I talked to Vaze because it struck me as an interesting and unexpected example of using abstract mathematics to create models that deal with not-at-all-abstract problems.

This process takes two steps, he said – one with math and one with computers.

“We want to take this real-world problem and convert it into a bunch of equations somehow that will capture all of these things. That is the mathematical formulation,” Vaze said.

What sort of math did they use? Integer linear optimization, of course! (A reminder: “integer” is math-speak for “whole number.”)

“They are integer in the sense that some of the values that we want to get out of this need to be non-fractions. If you have to decide between scheduling a Boeing 737 or Airbus 320, the answer cannot be that we will have half of this and half of that,” Vaze said.

This part boggles most folks’ minds because the resulting equations look like nothing we’ve ever seen, full of Greek letters and weird symbols. (I have an entire book about the history of mathematical symbols – it’s more than 500 pages long.) Unless you’ve spent the time to learn what everything means, and most people haven’t, it’s intimidating gobbledygook.

Yet, said Vaze, “the writing of the mathematical formulation is, I would argue, not terribly complicated.
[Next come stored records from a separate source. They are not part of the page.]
(* ===== verification/Literals.v ===== *)
(** * Address literals: readers and printers

    [parse_ipv4_word] (src/c/capfilter.c and, identically, src/c/dispfilter.c),
    [hex_nibble], [parse_mac_word], [parse_hextet_list] and [parse_ipv6_word]
    (src/c/dispfilter.c) on one side; [ip_addr_to_str] (src/c/ip_parser.c),
    [eth_mac_to_str] (src/c/eth_parser.c) and [ipv6_addr_to_str]
    (src/c/ipv6_parser.c) on the other. *)
From S2P Require Import Prelude Text.
From stdpp Require Import options.

Local Open Scope Z_scope.

(** ** Readers *)

(** One turn per character of the word and one for the virtual trailing dot;
    [octet] is the number of octets already stored in [out]. *)
Fixpoint ipv4_loop (chs : text) (out : list Z) (value digits : Z) : option (list Z) :=
  match chs with
  | [] => if bool_decide (zlen out = 4) then Some out else None
  | ch :: chs =>
    if bool_decide (ch = "."%char) then
      if (digits =? 0) || (255 <? value) || (3 <? zlen out) then None
      else ipv4_loop chs (out ++ [u8 value]) (-1) 0
    else if is_digit ch then
      let value := (if value <? 0 then 0 else value) * 10 + digit_val ch in
      if 255 <? value then None else ipv4_loop chs out value (digits + 1)
    else None
  end.

Definition parse_ipv4_word (word : text) : option (list Z) :=
  ipv4_loop (word ++ ["."%char]) [] (-1) 0.

Definition hex_nibble (c : ascii) : Z :=
  if in_range "0" "9" c then code_of c - code_of "0"
  else if in_range "a" "f" c then code_of c - code_of "a" + 10
  else if in_range "A" "F" c then code_of c - code_of "A" + 10
  else -1.

(** [groups] groups are left; a group is two nibbles, and a colon follows every
    group but the last. *)
Fixpoint mac_loop (groups : nat) (word : text) (out : list Z) : option (list Z) :=
  match groups with
  | O => Some out
  | S groups =>
    match word with
    | c1 :: c2 :: word =>
      let hi := hex_nibble c1 in
      let lo := hex_nibble c2 in
      if (hi <? 0) || (lo <? 0) then None else
      let out := out ++ [u8 (Z.lor (Z.shiftl hi 4) lo)] in
      match groups, word with
      | O, _ => Some out
      | S _, c3 :: word => if bool_decide (c3 = ":"%char) then mac_loop groups word out else None
      | S _, [] => None
      end
    | _ => None
    end
  end.

Definition parse_mac_word (word : text) : option (list Z) :=
  if bool_decide (length word = 17%nat) then mac_loop 6 word [] else None.

(** The nibble loop of one hextet. *)
Fixpoint hextet_val (g : text) (val : Z) : option Z :=
  match g with
  | [] => Some val
  | c :: g =>
    let nib := hex_nibble c in
    if nib <? 0 then None else hextet_val g (u16 (Z.lor (Z.shiftl val 4) nib))
  end.

Definition not_colon (c : ascii) : bool := negb (bool_decide (c = ":"%char)).

(** The loop [while (i < len)] over what is left of the literal. *)
Fixpoint hextet_loop (fuel : nat) (s : text) (out : list Z) (max_groups : Z)
    : outcome (option (list Z)) :=
  match fuel with
  | O => Timeout
  | S fuel =>
    match s with
    | [] => Ret (Some out)
    | _ =>
      let '(g, rest) := span not_colon s in
      if (zlen g =? 0) || (4 <? zlen g) then Ret None else
      match hextet_val g 0 with
      | None => Ret None
      | Some val =>
        if max_groups <=? zlen out then Ret None else
        let out := out ++ [val] in
        match rest with
        | [] => hextet_loop fuel [] out max_groups
        | _ :: [] => Ret None
        | _ :: rest => hextet_loop fuel rest out max_groups
        end
      end
    end
  end.

Definition parse_hextet_list (s : text) (max_groups : Z) : outcome (option (list Z)) :=
  hextet_loop (S (S (length s))) s [] max_groups.

(** Position of the first double colon: the text before and after it. *)
Fixpoint split_dbl (word : text) : option (text * text) :=
  match word with
  | c1 :: word1 =>
    match word1 with
    | c2 :: word2 =>
      if bool_decide (c1 = ":"%char /\ c2 = ":"%char) then Some ([], word2)
      else match split_dbl word1 with
           | Some (l, r) => Some (c1 :: l, r)
           | None => None
           end
    | [] => None
    end
  | [] => None
  end.

(** Big-endian bytes of a list of hextets. *)
Definition hextet_bytes (hs : list Z) : list Z :=
  concat (map (fun h => [u8 (Z.shiftr h 8); u8 (Z.land h 0xFF)]) hs).

Definition parse_ipv6_word (word : text) : outcome (option (list Z)) :=
  let dbl := split_dbl word in
  let left_part := match dbl with Some (l, _) => l | None => word end in
  lres ← parse_hextet_list left_part 8;
  match lres with
  | None => Ret None
  | Some left_h =>
    rres ← match dbl with
            | Some (_, right_part) => parse_hextet_list right_part 8
            | None => Ret (Some [])
            end;
    match rres with
    | None => Ret None
    | Some right_h =>
      let total := zlen left_h + zlen right_h in
      if (match dbl with Some _ => 7 <? total | None => negb (total =? 8) end) then Ret None
      else
        let n_zero := 8 - total in
        Ret (Some (hextet_bytes left_h ++ hextet_bytes (replicate (Z.to_nat n_zero) 0) ++
                   hextet_bytes right_h))
    end
  end.

(** ** Printers *)

(** [snprintf] into a buffer of [size] bytes keeps [size - 1] characters. *)
Definition snprintf (size : Z) (s : text) : text := take (Z.to_nat (size - 1)) s.

Definition IP_ADDR_STR_LEN : Z := 16.
Definition ETH_MAC_STR_LEN : Z := 18.
Definition IPV6_ADDR_STR_LEN : Z := 40.

(** Texts joined by a separator character. *)
Fixpoint join (sep : ascii) (ts : list text) : text :=
  match ts with
  | [] => []
  | [t] => t
  | t :: ts => t ++ sep :: join sep ts
  end.

(** ["%u.%u.%u.%u"] *)
Definition ip_addr_to_str (addr : list Z) : text :=
  snprintf IP_ADDR_STR_LEN (join "." (map (num_text 10) (take 4 addr))).

(** ["%02x:%02x:%02x:%02x:%02x:%02x"] *)
Definition eth_mac_to_str (mac : list Z) : text :=
  snprintf ETH_MAC_STR_LEN (join ":" (map hex2 (take 6 mac))).

(** The eight 16-bit groups of an address. *)
Fixpoint hextets (addr : list Z) : list Z :=
  match addr with
  | a :: b :: addr => Z.lor (Z.shiftl a 8) b :: hextets addr
  | _ => []
  end.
People are pretty good at it these days. What was really problematic was: What do we do with the formulation now?”

What they did was use computer software to do calculations with the formulas and then translate the result back into reality.

This part, Vaze said, involves “some really cool software solvers – optimization solvers. There are powerful tools available both commercially and open-source.”

The art and science of the process is deciding which formulations to pursue, which real-world issues to incorporate, which solvers to employ and how often to reiterate. To most of us, this can seem like mumbo-jumbo, which is why you’ll often hear people hiding their unsupported beliefs behind the excuse “you can prove anything with a model.”

Yet business owners, the most practical of people, use mathematical models all the time to take zillion-dollar decisions. We ignore them at our peril.

“This has been around, you can argue, for the past 50 years or so, but every passing day there are new approaches. Beyond airlines there are a ton of applications that are used,” said Vaze.